THE DATA:

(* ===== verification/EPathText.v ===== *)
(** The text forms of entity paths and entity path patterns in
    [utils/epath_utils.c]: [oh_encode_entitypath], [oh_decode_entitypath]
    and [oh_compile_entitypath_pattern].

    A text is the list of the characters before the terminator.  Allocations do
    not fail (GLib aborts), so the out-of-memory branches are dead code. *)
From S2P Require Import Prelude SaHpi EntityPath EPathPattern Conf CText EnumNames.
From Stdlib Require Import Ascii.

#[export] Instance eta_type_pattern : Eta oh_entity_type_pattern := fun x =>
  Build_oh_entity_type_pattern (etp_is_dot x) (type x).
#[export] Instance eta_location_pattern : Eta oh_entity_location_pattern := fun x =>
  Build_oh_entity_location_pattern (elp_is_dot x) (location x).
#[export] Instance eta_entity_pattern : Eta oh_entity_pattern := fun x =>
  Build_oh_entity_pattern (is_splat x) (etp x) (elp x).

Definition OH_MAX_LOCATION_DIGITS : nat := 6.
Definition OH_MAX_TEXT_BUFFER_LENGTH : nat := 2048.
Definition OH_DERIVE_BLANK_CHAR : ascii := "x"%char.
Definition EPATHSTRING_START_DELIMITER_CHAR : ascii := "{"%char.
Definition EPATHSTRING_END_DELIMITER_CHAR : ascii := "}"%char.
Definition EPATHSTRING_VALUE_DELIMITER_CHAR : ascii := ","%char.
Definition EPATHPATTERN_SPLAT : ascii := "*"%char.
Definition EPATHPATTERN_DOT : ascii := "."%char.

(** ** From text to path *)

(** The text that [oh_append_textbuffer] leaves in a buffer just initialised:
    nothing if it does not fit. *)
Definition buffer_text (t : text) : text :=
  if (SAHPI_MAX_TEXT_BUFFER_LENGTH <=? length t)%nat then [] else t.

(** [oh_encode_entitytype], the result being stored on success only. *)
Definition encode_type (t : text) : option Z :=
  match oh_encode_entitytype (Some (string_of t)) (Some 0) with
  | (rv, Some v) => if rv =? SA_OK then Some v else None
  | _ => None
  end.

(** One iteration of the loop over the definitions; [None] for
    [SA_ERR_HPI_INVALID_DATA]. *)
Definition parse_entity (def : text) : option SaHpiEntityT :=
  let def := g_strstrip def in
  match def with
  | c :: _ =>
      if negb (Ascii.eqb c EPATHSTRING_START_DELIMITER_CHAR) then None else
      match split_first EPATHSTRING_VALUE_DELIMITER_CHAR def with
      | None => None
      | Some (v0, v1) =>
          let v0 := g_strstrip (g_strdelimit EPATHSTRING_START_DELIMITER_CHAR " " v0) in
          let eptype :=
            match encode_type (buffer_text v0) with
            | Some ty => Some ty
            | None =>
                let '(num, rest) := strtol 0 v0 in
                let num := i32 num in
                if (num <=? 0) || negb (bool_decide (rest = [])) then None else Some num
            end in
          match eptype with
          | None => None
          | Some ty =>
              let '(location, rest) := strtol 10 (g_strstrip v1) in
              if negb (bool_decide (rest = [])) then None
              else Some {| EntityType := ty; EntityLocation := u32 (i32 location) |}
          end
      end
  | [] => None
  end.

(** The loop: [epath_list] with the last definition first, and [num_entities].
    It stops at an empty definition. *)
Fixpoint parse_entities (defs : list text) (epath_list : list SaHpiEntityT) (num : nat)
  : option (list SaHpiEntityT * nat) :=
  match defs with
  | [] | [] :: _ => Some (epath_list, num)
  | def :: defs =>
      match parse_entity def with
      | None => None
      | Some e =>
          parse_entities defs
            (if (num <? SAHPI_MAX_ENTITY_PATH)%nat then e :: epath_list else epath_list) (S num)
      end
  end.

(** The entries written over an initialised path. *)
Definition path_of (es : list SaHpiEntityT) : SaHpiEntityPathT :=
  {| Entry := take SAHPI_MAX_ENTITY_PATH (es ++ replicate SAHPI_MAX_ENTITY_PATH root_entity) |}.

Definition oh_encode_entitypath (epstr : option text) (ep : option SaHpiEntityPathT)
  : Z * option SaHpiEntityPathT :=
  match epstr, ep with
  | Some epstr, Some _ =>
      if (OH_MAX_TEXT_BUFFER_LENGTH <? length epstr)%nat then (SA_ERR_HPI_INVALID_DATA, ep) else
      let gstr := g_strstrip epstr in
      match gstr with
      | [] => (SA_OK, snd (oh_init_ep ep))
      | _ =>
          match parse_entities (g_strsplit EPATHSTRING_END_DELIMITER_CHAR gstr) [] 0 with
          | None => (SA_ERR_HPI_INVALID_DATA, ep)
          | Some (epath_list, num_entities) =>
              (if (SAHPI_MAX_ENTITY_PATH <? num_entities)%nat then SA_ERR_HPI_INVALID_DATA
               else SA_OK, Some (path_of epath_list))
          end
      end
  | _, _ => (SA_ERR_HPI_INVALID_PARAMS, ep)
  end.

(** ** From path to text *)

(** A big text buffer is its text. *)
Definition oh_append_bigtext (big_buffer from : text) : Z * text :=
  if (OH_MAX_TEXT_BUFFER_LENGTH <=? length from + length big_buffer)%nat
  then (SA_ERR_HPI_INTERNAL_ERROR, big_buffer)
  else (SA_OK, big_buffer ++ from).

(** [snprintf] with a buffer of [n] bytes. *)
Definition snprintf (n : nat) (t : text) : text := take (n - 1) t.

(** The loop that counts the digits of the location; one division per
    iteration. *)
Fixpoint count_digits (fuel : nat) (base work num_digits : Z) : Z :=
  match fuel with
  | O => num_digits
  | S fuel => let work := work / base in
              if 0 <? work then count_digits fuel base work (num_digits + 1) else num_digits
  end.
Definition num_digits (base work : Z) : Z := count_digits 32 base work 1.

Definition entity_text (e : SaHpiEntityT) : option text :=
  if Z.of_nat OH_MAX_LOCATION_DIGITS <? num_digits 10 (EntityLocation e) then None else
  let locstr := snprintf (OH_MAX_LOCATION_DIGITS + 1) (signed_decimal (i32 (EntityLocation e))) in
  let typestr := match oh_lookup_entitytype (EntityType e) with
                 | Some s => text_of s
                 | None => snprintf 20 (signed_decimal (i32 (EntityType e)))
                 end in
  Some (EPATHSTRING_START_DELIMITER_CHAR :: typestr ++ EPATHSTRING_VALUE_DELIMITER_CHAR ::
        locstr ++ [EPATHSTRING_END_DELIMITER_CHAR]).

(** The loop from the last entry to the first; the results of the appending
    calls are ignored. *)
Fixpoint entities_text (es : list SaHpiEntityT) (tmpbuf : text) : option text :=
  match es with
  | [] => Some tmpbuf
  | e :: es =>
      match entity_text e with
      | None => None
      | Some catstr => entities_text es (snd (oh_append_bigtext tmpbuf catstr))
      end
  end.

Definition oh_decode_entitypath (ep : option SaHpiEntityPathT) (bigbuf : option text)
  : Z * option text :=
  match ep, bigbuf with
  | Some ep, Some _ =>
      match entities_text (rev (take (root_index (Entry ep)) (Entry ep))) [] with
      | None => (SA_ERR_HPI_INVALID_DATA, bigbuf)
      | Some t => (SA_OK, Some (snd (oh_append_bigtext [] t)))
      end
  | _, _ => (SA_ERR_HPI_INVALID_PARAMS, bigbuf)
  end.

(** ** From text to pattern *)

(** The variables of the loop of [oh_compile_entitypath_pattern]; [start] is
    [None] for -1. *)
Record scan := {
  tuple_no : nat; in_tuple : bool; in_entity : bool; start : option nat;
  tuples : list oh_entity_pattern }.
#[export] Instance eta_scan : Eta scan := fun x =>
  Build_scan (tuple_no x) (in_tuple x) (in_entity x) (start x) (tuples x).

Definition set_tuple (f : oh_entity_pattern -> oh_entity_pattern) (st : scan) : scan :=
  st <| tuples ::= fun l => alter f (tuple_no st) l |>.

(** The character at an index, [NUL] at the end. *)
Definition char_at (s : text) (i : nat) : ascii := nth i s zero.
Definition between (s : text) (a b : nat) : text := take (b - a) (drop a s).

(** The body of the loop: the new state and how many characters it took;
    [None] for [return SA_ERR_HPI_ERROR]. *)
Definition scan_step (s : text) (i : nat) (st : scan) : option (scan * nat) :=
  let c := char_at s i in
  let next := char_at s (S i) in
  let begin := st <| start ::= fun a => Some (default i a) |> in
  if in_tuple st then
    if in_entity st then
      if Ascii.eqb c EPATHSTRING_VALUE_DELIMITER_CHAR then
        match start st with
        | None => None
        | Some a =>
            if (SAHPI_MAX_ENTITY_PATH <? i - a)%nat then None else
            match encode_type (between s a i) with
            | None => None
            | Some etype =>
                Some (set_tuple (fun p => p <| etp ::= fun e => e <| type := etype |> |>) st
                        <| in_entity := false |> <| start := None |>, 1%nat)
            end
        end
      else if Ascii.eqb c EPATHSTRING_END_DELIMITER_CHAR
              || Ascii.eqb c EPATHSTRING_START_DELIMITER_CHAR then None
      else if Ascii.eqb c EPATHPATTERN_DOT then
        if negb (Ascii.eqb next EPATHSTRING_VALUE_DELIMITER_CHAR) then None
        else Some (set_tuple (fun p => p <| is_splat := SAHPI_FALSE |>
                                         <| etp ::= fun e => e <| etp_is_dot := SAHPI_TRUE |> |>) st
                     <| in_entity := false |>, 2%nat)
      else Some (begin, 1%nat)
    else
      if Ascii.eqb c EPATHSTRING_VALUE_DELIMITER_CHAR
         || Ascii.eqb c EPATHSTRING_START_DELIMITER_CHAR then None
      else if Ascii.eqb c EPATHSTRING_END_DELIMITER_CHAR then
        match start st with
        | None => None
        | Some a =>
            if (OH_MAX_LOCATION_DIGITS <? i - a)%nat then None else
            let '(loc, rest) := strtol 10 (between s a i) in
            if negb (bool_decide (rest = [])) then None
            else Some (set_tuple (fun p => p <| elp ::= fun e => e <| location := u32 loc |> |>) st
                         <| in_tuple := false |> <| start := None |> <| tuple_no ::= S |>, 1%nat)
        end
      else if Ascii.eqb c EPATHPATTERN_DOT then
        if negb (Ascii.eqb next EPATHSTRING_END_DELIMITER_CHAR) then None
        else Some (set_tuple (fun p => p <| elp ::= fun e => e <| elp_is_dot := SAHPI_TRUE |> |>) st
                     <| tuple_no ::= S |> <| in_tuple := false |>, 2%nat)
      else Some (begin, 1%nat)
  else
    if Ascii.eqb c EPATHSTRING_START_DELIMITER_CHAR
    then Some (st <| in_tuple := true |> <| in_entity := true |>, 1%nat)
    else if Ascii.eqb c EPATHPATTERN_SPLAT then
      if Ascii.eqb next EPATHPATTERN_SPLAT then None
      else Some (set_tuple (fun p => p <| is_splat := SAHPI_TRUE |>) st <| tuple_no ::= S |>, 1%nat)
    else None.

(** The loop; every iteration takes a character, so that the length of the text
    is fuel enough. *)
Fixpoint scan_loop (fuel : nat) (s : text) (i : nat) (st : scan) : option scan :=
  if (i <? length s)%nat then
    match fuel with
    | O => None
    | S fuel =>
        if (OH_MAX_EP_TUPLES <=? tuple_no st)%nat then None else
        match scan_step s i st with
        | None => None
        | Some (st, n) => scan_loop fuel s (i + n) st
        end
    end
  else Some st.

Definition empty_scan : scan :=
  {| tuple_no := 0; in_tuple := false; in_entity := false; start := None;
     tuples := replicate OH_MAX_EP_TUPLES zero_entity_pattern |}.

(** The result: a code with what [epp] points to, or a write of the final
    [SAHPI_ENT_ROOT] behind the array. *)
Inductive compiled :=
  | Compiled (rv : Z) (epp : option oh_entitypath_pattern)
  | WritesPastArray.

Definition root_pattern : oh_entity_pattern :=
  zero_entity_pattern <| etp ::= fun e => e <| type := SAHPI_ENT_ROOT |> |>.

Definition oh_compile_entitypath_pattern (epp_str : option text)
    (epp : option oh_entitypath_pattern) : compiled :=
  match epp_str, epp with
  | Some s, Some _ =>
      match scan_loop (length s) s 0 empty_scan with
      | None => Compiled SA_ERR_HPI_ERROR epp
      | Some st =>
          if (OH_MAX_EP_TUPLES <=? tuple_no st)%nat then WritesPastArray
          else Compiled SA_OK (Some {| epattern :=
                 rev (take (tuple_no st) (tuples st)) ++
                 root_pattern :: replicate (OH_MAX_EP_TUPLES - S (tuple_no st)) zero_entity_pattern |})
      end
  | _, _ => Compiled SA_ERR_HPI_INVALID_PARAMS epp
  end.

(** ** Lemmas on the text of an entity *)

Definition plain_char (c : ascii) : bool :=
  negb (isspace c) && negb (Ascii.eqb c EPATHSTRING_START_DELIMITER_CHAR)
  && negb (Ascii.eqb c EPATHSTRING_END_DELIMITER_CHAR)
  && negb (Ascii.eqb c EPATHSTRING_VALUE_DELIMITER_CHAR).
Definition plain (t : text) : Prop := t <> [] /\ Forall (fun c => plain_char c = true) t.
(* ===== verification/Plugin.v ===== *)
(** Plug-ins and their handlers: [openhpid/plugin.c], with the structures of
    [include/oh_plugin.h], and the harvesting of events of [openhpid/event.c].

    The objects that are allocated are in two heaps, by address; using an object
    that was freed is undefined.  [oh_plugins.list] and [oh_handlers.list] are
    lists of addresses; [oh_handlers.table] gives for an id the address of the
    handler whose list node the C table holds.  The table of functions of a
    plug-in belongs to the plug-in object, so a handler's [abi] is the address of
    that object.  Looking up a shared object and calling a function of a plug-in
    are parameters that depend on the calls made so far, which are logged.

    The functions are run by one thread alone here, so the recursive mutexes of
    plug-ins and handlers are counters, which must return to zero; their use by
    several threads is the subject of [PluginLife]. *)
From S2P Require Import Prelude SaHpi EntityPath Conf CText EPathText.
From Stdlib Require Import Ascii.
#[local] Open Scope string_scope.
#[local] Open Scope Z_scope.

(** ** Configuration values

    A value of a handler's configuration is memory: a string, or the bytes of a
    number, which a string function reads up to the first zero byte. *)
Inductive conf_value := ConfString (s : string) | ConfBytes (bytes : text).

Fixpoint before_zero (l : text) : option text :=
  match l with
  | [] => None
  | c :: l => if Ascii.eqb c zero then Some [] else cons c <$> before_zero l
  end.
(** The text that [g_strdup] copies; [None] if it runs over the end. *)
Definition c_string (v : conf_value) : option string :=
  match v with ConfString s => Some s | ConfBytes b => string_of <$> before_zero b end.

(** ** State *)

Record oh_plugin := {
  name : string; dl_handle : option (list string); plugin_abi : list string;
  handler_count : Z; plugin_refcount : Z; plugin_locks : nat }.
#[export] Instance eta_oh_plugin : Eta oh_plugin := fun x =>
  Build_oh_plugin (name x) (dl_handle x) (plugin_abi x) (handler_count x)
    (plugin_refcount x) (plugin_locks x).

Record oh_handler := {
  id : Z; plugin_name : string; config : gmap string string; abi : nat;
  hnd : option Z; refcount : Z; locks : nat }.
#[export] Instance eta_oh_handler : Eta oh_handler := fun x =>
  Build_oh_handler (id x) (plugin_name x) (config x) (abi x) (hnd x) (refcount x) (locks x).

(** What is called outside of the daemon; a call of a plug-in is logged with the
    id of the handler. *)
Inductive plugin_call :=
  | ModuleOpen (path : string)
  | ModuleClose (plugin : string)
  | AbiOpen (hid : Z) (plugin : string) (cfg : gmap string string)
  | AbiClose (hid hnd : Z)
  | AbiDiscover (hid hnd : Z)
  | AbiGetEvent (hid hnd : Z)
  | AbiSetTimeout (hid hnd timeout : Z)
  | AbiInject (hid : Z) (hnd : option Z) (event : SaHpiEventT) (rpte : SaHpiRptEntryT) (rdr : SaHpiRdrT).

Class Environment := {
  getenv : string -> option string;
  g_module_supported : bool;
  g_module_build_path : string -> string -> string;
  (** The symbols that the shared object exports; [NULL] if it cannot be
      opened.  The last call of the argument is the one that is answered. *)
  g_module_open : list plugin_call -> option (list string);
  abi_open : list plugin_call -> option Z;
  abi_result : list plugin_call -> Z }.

WORK INSTRUCTIONS: In the material above, transcribe exactly the lines beginning at the one with "(Ascii.eqb c EPATHSTRING_VALUE_DELIMITER_CHAR)." and ending at the one with "number, which a", both included.

SOLUTION FOR THIS EXERCISE:
  && negb (Ascii.eqb c EPATHSTRING_VALUE_DELIMITER_CHAR).
Definition plain (t : text) : Prop := t <> [] /\ Forall (fun c => plain_char c = true) t.
(* ===== verification/Plugin.v ===== *)
(** Plug-ins and their handlers: [openhpid/plugin.c], with the structures of
    [include/oh_plugin.h], and the harvesting of events of [openhpid/event.c].

    The objects that are allocated are in two heaps, by address; using an object
    that was freed is undefined.  [oh_plugins.list] and [oh_handlers.list] are
    lists of addresses; [oh_handlers.table] gives for an id the address of the
    handler whose list node the C table holds.  The table of functions of a
    plug-in belongs to the plug-in object, so a handler's [abi] is the address of
    that object.  Looking up a shared object and calling a function of a plug-in
    are parameters that depend on the calls made so far, which are logged.

    The functions are run by one thread alone here, so the recursive mutexes of
    plug-ins and handlers are counters, which must return to zero; their use by
    several threads is the subject of [PluginLife]. *)
From S2P Require Import Prelude SaHpi EntityPath Conf CText EPathText.
From Stdlib Require Import Ascii.
#[local] Open Scope string_scope.
#[local] Open Scope Z_scope.

(** ** Configuration values

    A value of a handler's configuration is memory: a string, or the bytes of a
    number, which a string function reads up to the first zero byte. *)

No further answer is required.